Wednesday, June 05, 2019

June 6, 1944

Seventy five years ago today, Allied Forces under General Dwight David Eisenhower invaded Normandy, France.  This precarious endeavor saved Western Europe from the twin scourges of Nazism and Soviet Communism, making it the single most important strike against totalitarianism in all of history.  Had the Allies not invaded, or had the invasion failed, Nazi Germany still would have fallen to the Soviets eventually, most likely.  But the Soviet invasion of Europe would have stopped only at the Atlantic.  Regardless, Europe was caught between Nazism and Communism.  The invasion of Normandy saved Europe.

The accompanying photo shows my aunt, Johane Heise Tucker, and my father.  Aunt Johane was possibly the first Allied woman on the Normandy beaches.  She was a U.S. Army nurse officer, and landed on Omaha beach on June 6, 1944.  She was in charge of a field hospital.  She told me how it was strafed and bombed by the Luftwaffe, while she, her staff, and patients ducked in foxholes.  She had many stories from the war, but the one thing she wouldn't talk about was what she saw when they entered German concentration camps.  She said it simply could not be repeated.

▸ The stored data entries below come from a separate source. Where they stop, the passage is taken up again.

(** * Exam booking system: a location-indexed binary search tree

    Shallow embedding of [src/main.py] (classes [Exam] and
    [ExamBookingSystem]) and the properties of its specification.

    Conventions of the embedding.
    - Python integers are unbounded: [Z].  [bool] is a subclass of [int]
      in Python, so [True]/[False] are the integers 1/0 and need no case
      of their own.
    - A [str] is a [string]; a character of a [string] stands for the code
      point of the same number (0..255).  In that range the regular
      expression class [\d] is exactly ['0'..'9'].
    - The dataclass [Exam] does not enforce its annotations, and
      [validate_exam_data] tests the classes of three fields with
      [isinstance]: those fields hold a [pyobj].
    - Every exception of the module is a [ValueError]; the raise sites are
      told apart by their message, kept here in structured form.
    - A method is a function from the object's state to an [outcome], which
      carries the state the object is left in, whether the method returns
      or raises.
    - A record is not modified by its owner once it has been passed to
      [book_exam] (the specification takes records as immutable values),
      and the attributes of the index are written by its methods only. *)

From Stdlib Require Import ZArith List String Ascii Bool Lia.
From Stdlib Require Import Sorting.Sorted Sorting.Permutation.
Import ListNotations.
Local Open Scope Z_scope.

(** ** Values *)

(** [datetime.datetime] (naive), and the [datetime.date] that its method
    [date()] returns. *)
Record datetime := mkDatetime {
  year : Z; month : Z; day : Z;
  hour : Z; minute : Z; second : Z; microsecond : Z }.

Record calendar_day := mkDay { day_year : Z; day_month : Z; day_day : Z }.

(** [d.date()] *)
Definition datetime_date (d : datetime) : calendar_day :=
  mkDay (year d) (month d) (day d).

(** [==] on [datetime.date] objects *)
Definition day_eqb (a b : calendar_day) : bool :=
  (day_year a =? day_year b) && (day_month a =? day_month b)
  && (day_day a =? day_day b).

(** The objects a field of an [Exam] may hold. *)
Inductive pyobj :=
| PyInt (n : Z)
| PyDatetime (d : datetime)
| PyStr (s : string)
| PyNone.

Definition isinstance_int (o : pyobj) : bool :=
  match o with PyInt _ => true | _ => false end.

Definition isinstance_datetime (o : pyobj) : bool :=
  match o with PyDatetime _ => true | _ => false end.

(** The integer held by an object of class [int], the timestamp held by
    one of class [datetime].  The code reads them only from fields that
    passed the [isinstance] tests of [validate_exam_data]
    (see [validate_typed]); the value chosen for other objects is never
    observed. *)
Definition int_of (o : pyobj) : Z :=
  match o with PyInt n => n | _ => 0 end.

Definition datetime_of (o : pyobj) : datetime :=
  match o with PyDatetime d => d | _ => mkDatetime 0 0 0 0 0 0 0 end.

(** [class Exam] *)
Record Exam := mkExam {
  course_id : string;
  location : pyobj;
  date : pyobj;
  num_students : pyobj }.

(** [Optional[Node]]: [NoNode] is [None]; [Node] is an object of the inner
    class [Node] with its four attributes.  Child references are owned by
    their parent alone, so updating a node in place is rebuilding the path
    that leads to it. *)
Inductive tree :=
| NoNode
| Node (exam : Exam) (node_left node_right : tree) (node_location : Z).

(** [Node.__init__] *)
Definition Node_init (exam : Exam) : tree :=
  Node exam NoNode NoNode (int_of (location exam)).

(** [class ExamBookingSystem]: the attributes set by [__init__]. *)
Record ExamBookingSystem := mkSystem { root : tree; size : Z }.

(** [ExamBookingSystem()] *)
Definition init : ExamBookingSystem := mkSystem NoNode 0.

(** ** Exceptions and methods *)

Inductive message :=
| Invalid_course_ID_format (course_id : string)
| Invalid_location (location : pyobj)
| Invalid_date_format
| Invalid_number_of_students (num_students : pyobj)
| Room_is_already_booked_for (location date : pyobj)
| Location_range_must_be_integers
| Start_location_must_be_le_end_location.

Inductive exn :=
| ValueError (msg : message)
| AttributeError.

Inductive outcome (A : Type) :=
| Return (a : A) (self : ExamBookingSystem)
| Raise (e : exn) (self : ExamBookingSystem).
Arguments Return {A} a self.
Arguments Raise {A} e self.

Definition method (A : Type) : Type := ExamBookingSystem -> outcome A.

Definition ret {A} (a : A) : method A := fun self => Return a self.

Definition raise {A} (e : exn) : method A := fun self => Raise e self.

Definition bind {A B} (m : method A) (k : A -> method B) : method B :=
  fun self =>
    match m self with
    | Return a self' => k a self'
    | Raise e self' => Raise e self'
    end.

Definition get_root : method tree := fun self => Return (root self) self.

Definition set_root (t : tree) : method unit :=
  fun self => Return tt (mkSystem t (size self)).

(** [self.size += 1] *)
Definition incr_size : method unit :=
  fun self => Return tt (mkSystem (root self) (size self + 1)).

Declare Scope method_scope.
Delimit Scope method_scope with method.
Notation "x <- m ;; k" := (bind m (fun x => k))
  (at level 61, m at next level, right associativity) : method_scope.
Notation "m ;;; k" := (bind m (fun _ => k))
  (at level 61, right associativity) : method_scope.
Local Open Scope method_scope.

(** ** Regular expression of the course identifier *)

Inductive atom :=
| Upper                  (* [A-Z] *)
| Digit                  (* \d *)
| Lit (c : ascii).

Definition atom_matches (a : atom) (c : ascii) : bool :=
  let n := Z.of_nat (nat_of_ascii c) in
  match a with
  | Upper => (65 <=? n) && (n <=? 90)
  | Digit => (48 <=? n) && (n <=? 57)
  | Lit c' => Ascii.eqb c c'
  end.

(** Consume one character per atom from the start of the string; the
    rest of the string is returned. *)
Fixpoint match_atoms (p : list atom) (s : string) : option string :=
  match p with
  | [] => Some s
  | a :: p' =>
      match s with
      | EmptyString => None
      | String c s' => if atom_matches a c then match_atoms p' s' else None
      end
  end.

(** [$] without [re.MULTILINE]: at the end of the string, or just before
    a newline that is the last character of the string. *)
Definition at_dollar (rest : string) : bool :=
  match rest with
  | EmptyString => true
  | String c EmptyString => Ascii.eqb c "010"%char
  | _ => false
  end.

(** [[A-Z]{3}-\d{3}-\d{3}] *)
Definition course_id_atoms : list atom :=
  [Upper; Upper; Upper; Lit "-"; Digit; Digit; Digit; Lit "-";
   Digit; Digit; Digit].

(** [re.match(r'^[A-Z]{3}-\d{3}-\d{3}$', s)] as a truth value *)
Definition re_match_course_id (s : string) : bool :=
  match match_atoms course_id_atoms s with
  | Some rest => at_dollar rest
  | None => false
  end.

(** ** Methods of [ExamBookingSystem] *)

Definition validate_exam_data (exam : Exam) : method bool :=
  if negb (re_match_course_id (course_id exam)) then
    raise (ValueError (Invalid_course_ID_format (course_id exam)))
  else if negb (isinstance_int (location exam))
          || (int_of (location exam) <=? 0) then
    raise (ValueError (Invalid_location (location exam)))
  else if negb (isinstance_datetime (date exam)) then
    raise (ValueError Invalid_date_format)
  else if negb (isinstance_int (num_students exam))
          || (int_of (num_students exam) <=? 0) then
    raise (ValueError (Invalid_number_of_students (num_students exam)))
  else ret true.

(** The [while current:] loop of [find_exam_by_location_and_date]. *)
Fixpoint find_loop (current : tree) (loc : Z) (dt : datetime)
  : option Exam :=
  match current with
  | NoNode => None
  | Node exam node_left node_right node_location =>
      if loc =? node_location then
        if day_eqb (datetime_date (datetime_of (date exam)))
                   (datetime_date dt)
        then Some exam
        else None
      else if loc <? node_location then find_loop node_left loc dt
      else find_loop node_right loc dt
  end.

Definition find_exam_by_location_and_date (loc : Z) (dt : datetime)
  : method (option Exam) :=
  current <- get_root ;;
  ret (find_loop current loc dt).

(** [_insert_recursive] returns its boolean together with the node it was
    given, as the in-place updates leave it. *)
Fixpoint _insert_recursive (node : tree) (exam : Exam)
  : method (bool * tree) :=
  match node with
  | NoNode => raise AttributeError       (* None has no attribute location *)
  | Node e node_left node_right node_location =>
      if int_of (location exam) =? node_location then ret (false, node)
      else if int_of (location exam) <? node_location then
        match node_left with
        | NoNode =>
            incr_size ;;;
            ret (true, Node e (Node_init exam) node_right node_location)
        | Node _ _ _ _ =>
            r <- _insert_recursive node_left exam ;;
            ret (fst r, Node e (snd r) node_right node_location)
        end
      else
        match node_right with
        | NoNode =>
            incr_size ;;;
            ret (true, Node e node_left (Node_init exam) node_location)
        | Node _ _ _ _ =>
            r <- _insert_recursive node_right exam ;;
            ret (fst r, Node e node_left (snd r) node_location)
        end
  end.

My father, Charles H. Steele, was a U.S. Navy pilot in the war, flying a PBY Catalina and commanding a crew of eleven.  He didn't see combat; his unit was stationed in Florida and did anti-submarine patrols and search and rescue.  Both my aunt and my father told me something that has stuck with me.  Both of their units received orders to begin packing for the invasion of Japan, and both expected to be in midst of brutal combat.  When the atom bombs were dropped on Japan, they both felt relief and realized they and their fellow Americans would survive the war.  Both told me the atom bombing of Japan was a good thing.  They are right; it ended an evil and saved many lives.

I had an uncle who was one of the very last Americans killed fighting the Germans.  In the last couple of days of the European war, he had entered German-controlled territory, met with a German general, and arranged for surrender of a German division.  On the way back to American lines, his jeep was ambushed by an SS unit and he was killed instantly.  He never saw his son, my cousin Sam Paton.

Aunt Johane's husband, Colonel Tucker (Uncle Tuck to us) was a U.S. Army engineer.  He volunteered for the Army, and while gone lost his hardware store in Kansas to competitors.  During the war he salvaged at least one B-17 that had been shot down and returned it to combat, and built bridges that Allied troops used to invade Germany.  He returned to the U.S., started a new lumberyard, and was a successful entrepreneur.

What to make of all this?  Justin Raimondo, a Rothbardian anarchist and lead writer for Anti-War-dot-com (I won't link to these phony libertarians), once claimed there was no difference between the young Americans, British, Canadians, French, et al. who landed on Normandy and the Germans they fought.  To Raimondo, all were simply brutal murderers.

No.

Twenty-nine years ago, I traveled with a good Canadian friend, Mark Deacon, to Normandy to tour the beaches on June 6.  On June 5th, we checked into a small hotel in Carentan.  The proprietress checked us in coolly and matter-of-factly.  After we inspected the room, we agreed to take it and, as is the rule, returned to the desk to show her our passports and complete the transaction.  "You're not Germans?" she exclaimed (I speak French with a distinct German accent, but that's a story for later), and then "you're Liberators!" She began telling us excitedly how as a little girl she saw combat between American and German soldiers, and how Americans liberated -- note that word -- Carentan. Carentan was the scene of brutal fighting.  Much of the town was destroyed.  And there was no doubt in the mind of this woman who was good and who was evil.  I was slightly embarrassed to be called a liberator, since I was born long after the war, but her enthusiasm was genuine.

Later in the day in our travels around the beaches, we stopped in a small cafe, I'm unsure where, for coffee.  The only people were locals and we chatted with them a bit.  When we explained we were American and Canadian, they pointed out this area had been liberated by Canadians.  The woman serving us told us how two Canadian soldiers had stayed in their home and how wonderful they were.  She then choked up as she told us how both were killed shortly after.

So...what do we make of this?

The great libertarian John Stuart Mill put it this way.  "War is an ugly thing, but not the ugliest of things. The decayed and degraded state of moral and patriotic feeling which thinks that nothing is worth war is much worse. The person who has nothing for which he is willing to fight, nothing which is more important than his own personal safety, is a miserable creature and has no chance of being free unless made and kept so by the exertions of better men than himself."

Every person I've mentioned in this bit -- my aunt, two uncles, and my father -- is deceased.  None were warriors by profession.  They simply fought because it was necessary.  That we have any freedom today is because of them and many more people like them.  Let's continue the tradition.